In practice we need to regroup internally periodically through the day. Mentally standing back from all the pressures and frustrations, we tune our mind afresh to God’s presence inside of us and God’s sovereignty over the situations surrounding us. We center ourselves again on God’s grace. Even as we need to concentrate on the work at hand, we focus the inner eye of our souls on the safe place where the Almighty offers us genuine peace. Indeed, God will “keep him in perfect peace, whose mind is stayed” on the Lord!
© 2014 Glenn E. Myers
Thursday, July 17, 2014
"I know what it is to be in need, and I know what it is to have plenty. I have learned the secret of being content in any and every situation, whether well fed or hungry, whether living in plenty or in want. I can to all this through him who gives me strength."
-Philippians 4:12-13 (TNIV)
Secret of Contentment
Contentment is a secret that must be discovered. On our own, we will always crave more; our fallen faculty of desire will never be satisfied for long. Genuine contentment, to the contrary, enables us to be as happy with little as with much. It transcends our given situation so that we are fulfilled whether we eat our fill or go hungry.

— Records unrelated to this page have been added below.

(* ===== verification/RateAdaptation.v ===== *)
(** Rate adaptation of the DASH player (src/godash/algorithms, utils/calcFunctions.go).

    An algorithm takes the throughput of the last segment and chooses the representation of the next
    one, an index into the list of bandwidths, which goes from the highest to the lowest.  [math.Pow]
    and [math.Exp], what the processor makes of [int(x)] for a number that does not fit, and the sizes
    of segments, which are asked for over HTTP, are arguments.  [None] is a panic. *)

From Stdlib Require Import ZArith Lia SpecFloat.
From stdpp Require Import prelude numbers list gmap sorting.
From S2P Require Import Prelude Float64.

Open Scope Z_scope.

Definition Conversion1000 : Z := 1000.
Definition Max (x y : Z) : Z := if decide (x < y) then y else x.
Definition Min (x y : Z) : Z := if decide (x > y) then y else x.
Definition Abs (x : Z) : Z := if decide (x < 0) then i64 (- x) else x.
Definition MaxFloat (x y : float64) : float64 := if (x <? y)%F then y else x.
Definition FloatMin (a b : float64) : float64 := if (a <? b)%F then a else b.

(** Integer division panics at zero. *)
Definition quot_int (a b : Z) : option Z := if decide (b = 0) then None else Some (i64 (Z.quot a b)).

(** * Choosing a representation for a throughput *)

(** [n] is the length of the list, [i] the index of the head of [l]; the loop leaves out the last one,
    so that its second test never holds. *)
Fixpoint select_loop (n thr i : Z) (l : list Z) (repRate : Z) : Z :=
  match l with
  | b :: ((_ :: _) as l) =>
      if decide (b < thr) then i
      else select_loop n thr (i + 1) l (if decide (i = n - 1) then n - 1 else repRate)
  | _ => repRate
  end.
Definition SelectRepRateWithThroughtput (thr : Z) (bandwithList : list Z) (lowestMPDrepRateIndex : Z) : Z :=
  select_loop (zlen bandwithList) thr 0 bandwithList lowestMPDrepRateIndex.

Definition LowestBitrate (thrList : list Z) : option float64 :=
  lowest ← last thrList;
  Some (of_int (foldl (λ lowest t, if decide (t < lowest) then t else lowest) lowest thrList)).
Definition HighestBitrate (thrList : list Z) : option float64 :=
  highest ← head thrList;
  Some (of_int (foldl (λ highest t, if decide (t > highest) then t else highest) highest thrList)).

Section algorithms.
Context (other : float64 → Z) (Pow : float64 → float64 → float64) (Exp : float64 → float64).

To be satisfied with much or little, we must look past our outward circumstances, desires and even our needs, in order to see through it to a greater reality. Contentment peers into the unseen dimensions of the spiritual world. There it places its hopes and satisfaction on God’s provision and rests in the Divine who is good, wise and always in control. Our Creator’s goodness always seeks our best. The Eternal’s wisdom often seems to go the wrong way but somehow inevitable ends up at the right place. The Almighty’s power overcomes all obstacles and always accomplishes his plans.
Once discovered, contentment must be cultivated. Just like a garden, it calls for our attention from time to time if it is to bloom long term. Cultivation takes regular stock of our blessings, not allowing small graces to slip by unnoticed. To cultivate contentment, we lay aside restless wants that always crave more. We celebrate the little things in life. We enjoy simple pleasures, savor time with people and always give thanks.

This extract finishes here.